Journal of Clinical and Translational Science (Jun 2020)
4353 The Role of BCL2 Mediated Calcium Signaling on Leukemia Stem Cell Metabolism
Abstract
OBJECTIVES/GOALS: The objective of this study is to define the molecular mechanisms that control survival of malignant stem cells in acute myeloid leukemia (AML). Leukemia stem cells (LSCs) are not effectively eradicated by standard treatment and lead to resistance and relapse, which contribute to poor survival rates.
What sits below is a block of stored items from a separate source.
(* ===== verification/AgentLoop.v ===== *)
(** * The agent loop ([run_loop] and [run_loop_inner] of [src/agent.rs])

    Prompts go into the history; then, turn by turn, queued messages are
    delivered, an answer is streamed, its tool calls are run, until there is
    nothing left to do, an error, an abort or the iteration cap ends the run. *)

From S2P Require Import Prelude Text Json ToolPolicy Messages MessageQueue ToolResults ToolBatches AgentEnv AgentTools AgentSafety AgentStream.

(** The local variables of the loop; [steering_after_tools] lives within one
    turn. *)
Record LoopVars := mkLoop {
  v_iterations : Z;
  v_pause_turn_continuations : Z;
  v_warned : bool;
  v_turn_index : Z;
  v_last_assistant : option AssistantMessage;
  v_has_more_tool_calls : bool;
  v_pending : list Message;
}.

Definition is_tool_call (b : ContentBlock) : bool :=
  match b with ToolCallBlock _ => true | _ => false end.

Definition stop_message_of (a : AssistantMessage) (error_message : Str) : AssistantMessage :=
  with_stop
    (assistant_with_content a
       (filter (λ b, is_tool_call b = false) (a_content a)))
    StopError (Some error_message).

Definition max_iterations_error (max : Z) : Str :=
  str "Maximum tool iterations (" ++ show_u64 max ++ str ") exceeded".

(** [if let Some(last @ Message::Assistant(_)) = new_messages.last_mut()] *)
Definition replace_last_new (m : Message) (l : list Message) : list Message :=
  match last l with
  | Some (Assistant _) => removelast l ++ [m]
  | _ => l
  end.

Section Loop.
Context {W : Type} `{Env W} `{Fingerprints} (from_str : Str → option Json) (cfg : AgentConfig).

Definition session_id : Str := default [] (c_session_id cfg).

Definition dispatch_extension_lifecycle_event (e : AgentEvent) : M W unit :=
  if c_extensions cfg then perform (OpLifecycle e) else mret tt.

(** A lifecycle event goes to the extensions, then to the listeners. *)
Definition lifecycle (e : AgentEvent) : M W unit :=
  dispatch_extension_lifecycle_event e;; emit e.

Definition open_rewind_turn (m : Message) : M W unit :=
  match m with User _ => perform (OpOpenRewind m) | _ => mret tt end.

(** A message from outside enters the history. *)
Definition deliver (m : Message) : M W unit :=
  push_message m;; emit (MessageStart m);; emit (MessageEnd m);; push_new m.

(** An answer made up by the agent enters the history. *)
Definition deliver_answer (m : Message) : M W unit :=
  push_message m;; push_new m;; emit (MessageStart m);; emit (MessageEnd m).

Definition deliver_steering : M W unit :=
  steering_to_add ← drain_steering_messages cfg;
  for_each steering_to_add deliver.

Definition end_turn_event (turn_index : Z) (message : Message) (tool_results : list Message) : M W unit :=
  lifecycle (TurnEnd session_id turn_index message tool_results).

(** [std::mem::take(&mut new_messages)]: nothing reads the list afterwards. *)
Definition end_agent_event (error : option Str) : M W unit :=
  new_messages ← gets s_new;
  lifecycle (AgentEnd session_id new_messages error).

(** ** The exits of a turn *)

Definition abort_turn (turn_index : Z) : M W AssistantMessage :=
  let abort_message := build_abort_message cfg None in
  deliver_answer (Assistant abort_message);;
  end_turn_event turn_index (Assistant abort_message) [];;
  end_agent_event (Some (default (str "Aborted") (a_error_message abort_message)));;
  mret abort_message.

Definition fail_turn (turn_index : Z) (err : Error) : M W unit :=
  deliver_steering;;
  let error_message := build_error_message cfg None (Error_to_string err) in
  deliver_answer (Assistant error_message);;
  end_turn_event turn_index (Assistant error_message) [];;
  end_agent_event (Some (Error_to_string err)).

Definition stop_turn (turn_index : Z) (a : AssistantMessage) : M W unit :=
  deliver_steering;;
  end_turn_event turn_index (Assistant a) [];;
  end_agent_event (a_error_message a).

Definition cap_turn (turn_index : Z) (a : AssistantMessage) : M W AssistantMessage :=
  let error_message := max_iterations_error (c_max_tool_iterations cfg) in
  let stop_message := stop_message_of a error_message in
  messages ← gets s_messages;
  (match update_last_assistant (λ _, stop_message) messages with
   | Some (_, messages') => set_messages (λ _, messages')
   | None => mret tt
   end);;
  set_new (replace_last_new (Assistant stop_message));;
  deliver_steering;;
  end_turn_event turn_index (Assistant stop_message) [];;
  end_agent_event (Some error_message);;
  mret stop_message.

(** ** A turn *)

(** The soft-handoff message, queued once per run. *)
Definition handoff_warning (iterations : Z) : Message :=
  User (mkUser (UserText (iteration_handoff_steering_text iterations (c_max_tool_iterations cfg)))).

(** The tool part: the iteration count, the one-shot warning, the cap, the
    calls.  [None] when the cap ends the run. *)
Definition run_tools (v : LoopVars) (tool_calls : list ToolCall)
    : M W (option (list ToolResultMessage * option (list Message)) * Z * bool) :=
  let iterations := v_iterations v + 1 in
  let max := c_max_tool_iterations cfg in
  let warn := negb (v_warned v) && should_warn_at_iteration_threshold iterations max in
  (if warn then
     set_queue (λ q, (push_steering q (handoff_warning iterations)).1)
   else mret tt);;
  if max <? iterations then mret (None, iterations, v_warned v || warn)
  else
    outcome ← execute_tool_calls cfg tool_calls;
    mret (Some outcome, iterations, v_warned v || warn).

(** The end of a turn that does not end the run. *)
Definition close_turn (v : LoopVars) (a : AssistantMessage) (tool_results : list ToolResultMessage)
    (steering_after_tools : option (list Message)) (iterations pauses : Z) (warned has_more : bool)
    : M W (LoopVars + result AssistantMessage Error) :=
  end_turn_event (v_turn_index v) (Assistant a) (ToolResult <$> tool_results);;
  pending ← match steering_after_tools with
            | Some steering => mret steering
            | None => drain_steering_messages cfg
            end;
  mret (inl (mkLoop iterations pauses warned (sat_add usize_max (v_turn_index v) 1)
               (Some a) has_more pending)).

(** After the answer [a] is in the history and in [new_messages]. *)
Definition continue_turn (v : LoopVars) (a : AssistantMessage) : M W (LoopVars + result AssistantMessage Error) :=
  let tool_calls := extract_tool_calls (a_content a) in
  let pause_turn := bool_decide (a_stop_reason a = PauseTurn) in
  let execute_local_tools := negb pause_turn && negb (bool_decide (length tool_calls = 0%nat)) in
  let pauses := if pause_turn then sat_add usize_max (v_pause_turn_continuations v) 1
                else v_pause_turn_continuations v in
  let has_more := execute_local_tools || (pause_turn && (pauses <=? MAX_PAUSE_TURN_CONTINUATIONS)) in
  tools ← (if execute_local_tools then run_tools v tool_calls
           else mret (Some ([], None), v_iterations v, v_warned v));
  let '(outcome, iterations, warned) := tools in
  match outcome with
  | None => stop_message ← cap_turn (v_turn_index v) a; mret (inr (Ok stop_message))
  | Some (tool_results, steering_after_tools) =>
      close_turn v a tool_results steering_after_tools iterations pauses warned has_more
  end.

Definition turn (v : LoopVars) : M W (LoopVars + result AssistantMessage Error) :=
  lifecycle (TurnStart session_id (v_turn_index v));;
  for_each (v_pending v) (λ message, open_rewind_turn message;; deliver message);;
  aborted ← is_aborted cfg;
  if aborted : bool then
    abort_message ← abort_turn (v_turn_index v); mret (inr (Ok abort_message))
  else
    assistant_result ← stream_assistant_response from_str cfg;
    match assistant_result with
    | Err err => fail_turn (v_turn_index v) err;; mret (inr (Err err))
    | Ok a =>
        push_new (Assistant a);;
        if bool_decide (a_stop_reason a = StopError) || bool_decide (a_stop_reason a = Aborted)
        then stop_turn (v_turn_index v) a;; mret (inr (Ok a))
        else continue_turn v a
    end.

(** ** The loops

    The outer [loop] and the inner [while] as one recursion: a step is a turn
    while there is a reason for one, and otherwise the delivery of follow-ups,
    which starts the inner loop afresh.  [None]: out of fuel. *)
Definition finish (v : LoopVars) : M W (result AssistantMessage Error) :=
  match v_last_assistant v with
  | None => mret (Err (Api (str "Agent completed without assistant message")))
  | Some a => end_agent_event None;; mret (Ok a)
  end.

Definition wants_turn (v : LoopVars) : bool :=
  v_has_more_tool_calls v || negb (bool_decide (length (v_pending v) = 0%nat)).

Fixpoint agent_loop (fuel : nat) (v : LoopVars) : M W (option (result AssistantMessage Error)) :=
  match fuel with
  | O => mret None
  | S fuel' =>
      if wants_turn v then
        out ← turn v;
        match out with
        | inl v' => agent_loop fuel' v'
        | inr r => mret (Some r)
        end
      else
        follow_up ← drain_follow_up_messages cfg;
        match follow_up with
        | [] => Some <$> finish v
        | _ :: _ =>
            agent_loop fuel' (mkLoop (v_iterations v) (v_pause_turn_continuations v) (v_warned v)
              (v_turn_index v) (v_last_assistant v) true follow_up)
        end
  end.

Definition initial_vars (pending : list Message) : LoopVars :=
  mkLoop 0 0 false 0 None true pending.

Definition run_loop_inner (fuel : nat) (prompts : list Message) : M W (option (result AssistantMessage Error)) :=
  set_new (λ _, []);;
  lifecycle (AgentStart session_id);;
  for_each prompts (λ prompt, open_rewind_turn prompt;; deliver prompt);;
  pending ← drain_steering_messages cfg;
  agent_loop fuel (initial_vars pending).

(** The turn is over: tell the parent of a subagent, or the user. *)
Definition end_turn : M W unit :=
  if c_is_subagent cfg then perform OpSubagentStop
  else if negb (c_interactive cfg) then mret tt
  else perform OpNotify.

Definition begin_session : M W unit :=
  messages ← gets s_messages;
  perform (OpBeginSession (if bool_decide (length messages = 0%nat) then str "startup" else str "resume")).

Definition run_loop (fuel : nat) (prompts : list Message) : M W (option (result AssistantMessage Error)) :=
  set_recent (λ _, []);;
  begin_session;;
  r ← run_loop_inner fuel prompts;
  (match r with
   | Some (Ok message) =>
       if bool_decide (a_stop_reason message = Aborted) then
         if c_is_subagent cfg then perform OpSubagentStop else perform OpInterrupt
       else end_turn
   | Some (Err _) => mret tt
   | None => mret tt
   end);;
  mret r.
End Loop.
(* ===== verification/AgentTranscript.v ===== *)
(** * What a run leaves behind: transcript and events

    The events of a run follow a protocol ([proto], a state machine), every
    tool call is answered exactly once and in order, and the history grows by
    exactly the messages reported at the end. *)

From S2P Require Import Prelude Text Json ToolPolicy Messages MessageQueue ToolResults ToolBatches AgentEnv AgentTools AgentSafety AgentStream AgentLoop AgentGuard.

(** ** The event protocol *)

Inductive PState :=
| PIdle
| PAgent (next_turn : Z)
| PTurn (turn : Z)
| PMessage (in_turn : bool) (n : Z) (started : Message)
| PDone.

Definition is_tool_event (e : AgentEvent) : Prop :=
  match e with
  | ToolExecutionStart _ _ _ | ToolExecutionUpdate _ _ _ _ | ToolExecutionEnd _ _ _ _ => True
  | _ => False
  end.

(** A message ends as it started, except that an assistant message is built
    up in between. *)
Definition ends_as (started ended : Message) : Prop :=
  started = ended ∨ (is_assistant started = true ∧ is_assistant ended = true).

Definition back_to (in_turn : bool) (n : Z) : PState := if in_turn then PTurn n else PAgent n.

Inductive proto : PState → AgentEvent → PState → Prop :=
| proto_agent_start sid : proto PIdle (AgentStart sid) (PAgent 0)
| proto_turn_start n sid : proto (PAgent n) (TurnStart sid n) (PTurn n)
| proto_turn_end n sid m rs :
    proto (PTurn n) (TurnEnd sid n m rs) (PAgent (sat_add usize_max n 1))
| proto_agent_end n sid ms err : proto (PAgent n) (AgentEnd sid ms err) PDone
| proto_message_start b n m : proto (back_to b n) (MessageStart m) (PMessage b n m)
| proto_message_update b n m m' ev :
    is_assistant m = true → is_assistant m' = true →
    proto (PMessage b n m) (MessageUpdate m' ev) (PMessage b n m)
| proto_message_end b n m m' : ends_as m m' → proto (PMessage b n m) (MessageEnd m') (back_to b n)
| proto_tool n e : is_tool_event e → proto (PTurn n) e (PTurn n).

Inductive protos : PState → list AgentEvent → PState → Prop :=
| protos_nil q : protos q [] q
| protos_cons q e q' es q'' : proto q e q' → protos q' es q'' → protos q (e :: es) q''.

Lemma protos_app q es q' es' q'' : protos q es q' → protos q' es' q'' → protos q (es ++ es') q''.
Proof. induction 1; simpl; [done|]. intros. econstructor; eauto. Qed.

Lemma protos_one q e q' : proto q e q' → protos q [e] q'.
Proof. intros. econstructor; [done|constructor]. Qed.

Lemma protos_tool n es : Forall is_tool_event es → protos (PTurn n) es (PTurn n).
Proof. induction 1; [constructor|]. econstructor; [by apply proto_tool|done]. Qed.

(** The announcement of one message. *)
Lemma protos_message b n m : protos (back_to b n) [MessageStart m; MessageEnd m] (back_to b n).
Proof. econstructor; [apply proto_message_start|]. apply protos_one, proto_message_end. by left. Qed.

Lemma protos_stream n a us m :
  Forall is_update us →
  protos (PTurn n) (MessageStart (Assistant a) :: us ++ [MessageEnd (Assistant m)]) (PTurn n).
Proof.
  intros Hu. econstructor; [apply (proto_message_start true)|].
  induction Hu as [|e us He _ IH]; simpl.
  - apply protos_one, (proto_message_end true). by right.
  - econstructor; [|apply IH]. destruct e as [| | | | |m' ev| | | |]; try done. destruct m'; try done.
    by constructor.
Qed.

(** ** Answers *)

Definition answers (c : ToolCall) (r : ToolResultMessage) : Prop :=
  tr_tool_call_id r = tc_id c ∧ tr_tool_name r = tc_name c.

Definition runs_its_calls (a : AssistantMessage) : Prop :=
  a_stop_reason a ≠ StopError ∧ a_stop_reason a ≠ Aborted ∧ a_stop_reason a ≠ PauseTurn.

(** A message from outside. *)
Definition is_input (m : Message) : Prop :=
  match m with User _ | Custom _ => True | _ => False end.

(** What follows an assistant message of a transcript: the answers to its
    calls when it runs them, and otherwise nothing. *)
Inductive transcript : list Message → Prop :=
| transcript_nil : transcript []
| transcript_input l m : transcript l → is_input m → transcript (l ++ [m])
| transcript_silent l a :
    transcript l → ¬ runs_its_calls a ∨ extract_tool_calls (a_content a) = [] →
    transcript (l ++ [Assistant a])
| transcript_calls l a rs :
    transcript l → runs_its_calls a →
    Forall2 answers (extract_tool_calls (a_content a)) rs →
    transcript (l ++ Assistant a :: (ToolResult <$> rs)).

(** ** What a part of the agent adds *)

Section Extends.
Context {W : Type} `{Env W}.

(** The history and the list of new messages grow by [ms], the events by
    [es]. *)
Definition extends (s s' : St W) (ms : list Message) (es : list AgentEvent) : Prop :=
  s_messages s' = s_messages s ++ ms ∧ s_new s' = s_new s ++ ms ∧ emitted s s' es.

Lemma extends_refl s : extends s s [] [].
Proof. unfold extends, emitted. by rw !app_nil_r. Qed.

Lemma extends_trans s1 s2 s3 ms1 ms2 es1 es2 :
  extends s1 s2 ms1 es1 → extends s2 s3 ms2 es2 → extends s1 s3 (ms1 ++ ms2) (es1 ++ es2).
Proof.
  unfold extends, emitted. intros (-> & -> & ->) (-> & -> & ->). by rw !app_assoc.
Qed.

(** Operations other than events. *)
Lemma perform_extends op s : (∀ e, op ≠ OpEmit e) → extends s (perform op s).2 [] [].
Proof.
  intros Hop. destruct (perform_silent op s Hop) as ((Hn & _ & _) & Hm & He).
  unfold extends. by rw Hm Hn !app_nil_r.
Qed.

Lemma emit_extends e s : extends s (after_emit e s) [] [e].
Proof. unfold extends, emitted. m_fields. by rw !app_nil_r. Qed.

(** [adds m R]: whatever the state, [m] extends it by messages and events
    related by [R] to its result. *)
Definition adds {A} (m : M W A) (R : A → list Message → list AgentEvent → Prop) : Prop :=
  ∀ s, ∃ ms es, extends s (m s).2 ms es ∧ R (m s).1 ms es.

Lemma adds_ret {A} (a : A) (R : A → list Message → list AgentEvent → Prop) : R a [] [] → adds (mret a) R.
Proof. intros HR s. exists [], []. split; [apply extends_refl|done]. Qed.

Lemma adds_bind {A B} (m : M W A) (k : A → M W B) R S :
  adds m R → (∀ a ms es, R a ms es → adds (k a) (λ b ms' es', S b (ms ++ ms') (es ++ es'))) →
  adds (m ≫= k) S.
Proof.
  intros Hm Hk s. destruct (Hm s) as (ms & es & Hx & HR). unfold mbind, M_bind.
  destruct (m s) as [a s1]. simpl in *. destruct (Hk a ms es HR s1) as (ms' & es' & Hx' & HS).
  exists (ms ++ ms'), (es ++ es'). split; [by eapply extends_trans|done].
Qed.

Lemma adds_fmap {A B} (f : A → B) (m : M W A) R : adds m (λ a, R (f a)) → adds (f <$> m) R.
Proof.
  intros Hm s. destruct (Hm s) as (ms & es & Hx & HR). unfold fmap, M_fmap.
  destruct (m s) as [a s1]. by exists ms, es.
Qed.

Lemma adds_post {A} (m : M W A) R S : adds m R → (∀ a ms es, R a ms es → S a ms es) → adds m S.
Proof. intros Hm HS s. destruct (Hm s) as (ms & es & Hx & HR). exists ms, es. auto. Qed.

Lemma adds_perform op (R : Resp op → list Message → list AgentEvent → Prop) :
  (∀ e, op ≠ OpEmit e) → (∀ r, R r [] []) → adds (perform op) R.
Proof. intros Hop HR s. exists [], []. split; [by apply perform_extends|done]. Qed.

Lemma adds_emit e (R : unit → list Message → list AgentEvent → Prop) : R tt [] [e] → adds (emit e) R.
Proof. intros HR s. exists [], [e]. rw emit_eq. split; [apply emit_extends|done]. Qed.

Lemma adds_gets {A} (f : St W → A) (R : A → list Message → list AgentEvent → Prop) :
  (∀ a, R a [] []) → adds (gets f) R.
Proof. intros HR s. exists [], []. split; [apply extends_refl|done]. Qed.
Lemma pop_weight q kind w :
  (weight (pop_kind q kind).1 w + kind_weight kind * length (pop_kind q kind).2 = weight q w)%nat.
Proof.
  unfold weight, pop_kind. destruct kind.
  - pose proof (f_equal length (pop_mode_app (mq_steering_mode q) (mq_steering q))) as Hl. rw length_app in Hl.
    destruct (pop_mode _ _) as [rest out]. simpl in *. rw length_fmap. lia.
  - pose proof (f_equal length (pop_mode_app (mq_follow_up_mode q) (mq_follow_up q))) as Hl. rw length_app in Hl.
    destruct (pop_mode _ _) as [rest out]. simpl in *. rw length_fmap. lia.
Qed.

(** Queueing fetched messages stays within what the budget paid. *)
Lemma queue_fetched_weight K kind (ms : list Message) :
  triple (λ s, supply s + 3 * length ms ≤ K)%nat
    (for_each ms (λ m, set_queue (λ q, (push q kind m).1)))
    (λ _ s, supply s ≤ K)%nat.
Proof.
  intros s. revert s. induction ms as [|m ms IH]; intros s Hs; [cbn in Hs; rw Nat.add_0_r in Hs; exact Hs|].
  apply (IH (mkSt _ _ (push (s_queue s) kind m).1 _ _ _)). unfold supply in *. cbn [s_queue s_world length] in *.
  pose proof (push_weight (s_queue s) kind m (s_world s)). destruct kind; cbn [kind_weight] in *; lia.
Qed.
(** The usual case: this process knows the whole file and has added to it. *)
Lemma merge_local_known encode merged positions seen l rest :
  (∀ e, e ∈ l → ∃ id i, base_id e = Some id ∧ (id ∉ seen) ∧ positions !! id = Some i ∧ merged !! i = Some e) →
  NoDup (base_id <$> l) →
  ∃ seen', (∀ id, id ∈ seen' ↔ id ∈ seen ∨ Some id ∈ base_id <$> l) ∧
    merge_local encode positions merged seen (l ++ rest) = merge_local encode positions merged seen' rest.
Proof.
  revert seen. induction l as [|e l IH]; intros seen Hl Hn; simpl.
  { exists seen. split; [|done]. intros id. rw elem_of_nil. tauto. }
  apply NoDup_cons in Hn as [He Hn]. destruct (Hl e) as (id & i & Hid & Hs & Hp & Hm); [by left|].
  rw Hid (decide_False _ _ Hs) Hp Hm. simpl. rw decide_True //. destruct (IH ({[id]} ∪ seen)) as (seen' & Hseen & ->); [|done|].
  - intros x Hx. destruct (Hl x) as (id' & j & Hid' & Hs' & Hp' & Hm'); [by right|]. exists id', j. split_and!; try done.
    rw elem_of_union elem_of_singleton. intros [->|?]; [|done]. apply He. rw Hid -Hid'. by apply list_elem_of_fmap_2.
  - exists seen'. split; [|done]. intros id'. rw Hseen elem_of_union elem_of_singleton elem_of_cons. naive_solver.
Qed.

Lemma merge_local_fresh encode merged positions seen rest :
  (∀ e, e ∈ rest → ∃ id, base_id e = Some id ∧ (id ∉ seen) ∧ positions !! id = None) → NoDup (base_id <$> rest) →
  merge_local encode positions merged seen rest = Ok (merged ++ rest).
Proof.
  revert merged positions seen. induction rest as [|e rest IH]; intros merged positions seen Hr Hn; simpl; [by rw app_nil_r|].
  apply NoDup_cons in Hn as [He Hn]. destruct (Hr e) as (id & Hid & Hs & Hp); [by left|]. rw Hid (decide_False _ _ Hs) Hp.
  rw IH; [by rw -assoc| |done]. intros x Hx. destruct (Hr x) as (id' & Hid' & Hs' & Hp'); [by right|]. exists id'. split; [done|].
  assert (id' ≠ id) as Hne. { intros ->. apply He. rw Hid -Hid'. by apply list_elem_of_fmap_2. }
  split; [rw elem_of_union elem_of_singleton; tauto|by rw lookup_insert_ne].
Qed.

Lemma well_identified_app l k : well_identified (l ++ k) → well_identified l.
Proof. intros [Hall Hn]. apply Forall_app in Hall as [? _]. rw fmap_app in Hn. by apply NoDup_app in Hn as (? & _ & _). Qed.

Lemma index_ids_ok missing duplicate entries :
  well_identified entries → ∃ positions, index_ids missing duplicate 0 ∅ entries = Ok positions ∧
    ∀ id j, positions !! id = Some j ↔ id_at entries j id.
Proof.
  intros Hw. pose proof (index_ids_spec missing duplicate entries 0 ∅) as H. destruct (index_ids _ _ _ _ _) as [positions|].
  - exists positions. split; [done|]. destruct H as (_ & _ & Hpos). intros id j. rw Hpos lookup_empty Nat.sub_0_r.
    split; [by intros [?|[_ ?]]|]. right. split; [lia|done].
  - destruct H as [?|(i & id & _ & [? Hs])]; [done|by rw lookup_empty in Hs].
Qed.

Lemma merge_local_extend encode disk new positions :
  (∀ id j, positions !! id = Some j ↔ id_at disk j id) → well_identified (disk ++ new) →
  merge_local encode positions disk ∅ (disk ++ new) = Ok (disk ++ new).
Proof.
  intros Hpos [Hall Hn]. rw Forall_forall in Hall. rw fmap_app in Hn. apply NoDup_app in Hn as (Hd & Hdis & Hnew).
  destruct (merge_local_known encode disk positions ∅ disk new) as (seen & Hseen & ->); [|done|].
  { intros e He. destruct (Hall e) as [id Hid]; [apply elem_of_app; by left|]. apply list_elem_of_lookup in He as [i Hi].
    exists id, i. split_and!; [done|apply not_elem_of_empty| |done]. apply Hpos. by exists e. }
  apply merge_local_fresh; [|done]. intros e He. destruct (Hall e) as [id Hid]; [apply elem_of_app; by right|]. exists id. split; [done|].
  assert (Some id ∉ base_id <$> disk) as Hno. { intros Hin. apply (Hdis _ Hin). rw -Hid. by apply list_elem_of_fmap_2. }
  split; [rw Hseen; intros [Hin|?]; [by apply elem_of_empty in Hin|done]|].
  apply eq_None_not_Some. intros (j & (x & Hx & Hxid)%Hpos). apply Hno. rw -Hxid. apply list_elem_of_fmap_2. by eapply list_elem_of_lookup_2.
Qed.
(* ===== verification/SessionPaths.v ===== *)
(** * The current path of a session

    What the caches of [SessionTree.v] promise: whatever sequence of appends,
    navigations, reverts and header updates made a session, its current path
    is the chain of parent links from the leaf to a root, whether the linear
    shortcut is taken or not; reopening and saving keep it. *)

From S2P Require Import Prelude Text Utf8 Json Messages SessionEntries SessionAutosave SessionGraph SessionTree.

(** ** Paths *)

(** The path that ends at an identifier, by parent links; [None] is before
    every entry. *)
Inductive path_to (es : list SessionEntry) : option Str → list SessionEntry → Prop :=
| path_root : path_to es None []
| path_step id i e l :
    es !! i = Some e → base_id e = Some id → path_to es (parent_id e) l → path_to es (Some id) (l ++ [e]).

Definition parents_before (es : list SessionEntry) : Prop :=
  ∀ k e p, es !! k = Some e → parent_id e = Some p → ∃ k', (k' < k)%nat ∧ id_at es k' p.

(** Every entry is the child of the one before it. *)
Definition chain_from (previous : option Str) (es : list SessionEntry) : Prop :=
  ∀ i e, es !! i = Some e → parent_id e = match i with O => previous | S j => es !! j ≫= base_id end.
Abbreviation chain := (chain_from None).

Definition is_message_entry (e : SessionEntry) : Prop := match entry_kind e with EMessage _ => True | _ => False end.
#[global] Instance is_message_entry_dec e : Decision (is_message_entry e).
Proof. unfold is_message_entry. destruct (entry_kind e); apply _. Defined.
Definition name_of (e : SessionEntry) : option Str := match entry_kind e with ESessionInfo name => name | _ => None end.

(** The invariant of a session's tree and caches. *)
Record tree_ok (s : Session) : Prop := {
  ok_ids : well_identified (entries s);
  ok_named : ∀ i id, id_at (entries s) i id → id ≠ [];
  ok_before : parents_before (entries s);
  ok_index : ∀ id i, entry_index s !! id = Some i ↔ id_at (entries s) i id;
  ok_set : entry_ids s = entry_id_set (entries s);
  ok_leaf : ∀ id, leaf_id s = Some id → ∃ i, id_at (entries s) i id;
  ok_linear : is_linear s = true → chain (entries s) ∧ leaf_id s = last (entries s) ≫= base_id;
  ok_count : cached_message_count s = len (filter is_message_entry (entries s));
  ok_name : cached_name s = last_some name_of (entries s);
  ok_offset : v2_message_count_offset s = 0;
  ok_size : len (entries s) ≤ u64_max;
}.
METHODS/STUDY POPULATION: The recently FDA approved venetoclax, a BCL2 inhibitor, with azacitidine, a hypomethylating agent leads to a 70% response rate in AML patients. Analysis of patients treated with this regimen showed direct targeting of LSCs. BCL2 has a non-canonical function in regulation of intracellular calcium. To determine how BCL2 mediated calcium signaling plays a role in LSC biology, we used LSCs isolated from venetoclax/azacitidine (ven/aza) sensitive and resistant patient samples to measure expression of calcium channels via RNA seq. BIO-ID, siRNA, flow cytometry, seahorse assays, calcium measurements and colony assays were used to determine the effects of calcium channel perturbation on LSC biology. RESULTS/ANTICIPATED RESULTS: BCL2 inhibition leads to decreased OXPHOS activity in primary AML specimens. BIO-ID studies revealed cation/metal ion transporters, ER membrane proteins and ER membrane organization as top enriched pathways interacting with BCL2. RNA-seq data showed increased expression of genes involved in calcium influx into the ER in ven/aza sensitive LSCs and increased expression of genes involved in calcium efflux from the ER in ven/aza resistant samples. Ven/Aza resistant LSCs have increased mitochondrial calcium content, consistent with their increased OXPHOS activity as calcium is required for OXPHOS. Perturbation of these channels leads to decreased OXPHOS activity and decreased viability in LSCs. DISCUSSION/SIGNIFICANCE OF IMPACT: We postulate that a deeper understanding of the mechanisms behind ven/aza targeting of LSCs will lead to the development of novel therapies for patients who do not respond to ven/aza. Our data show targeting intracellular calcium signaling could be a viable therapeutic strategy for AML patients.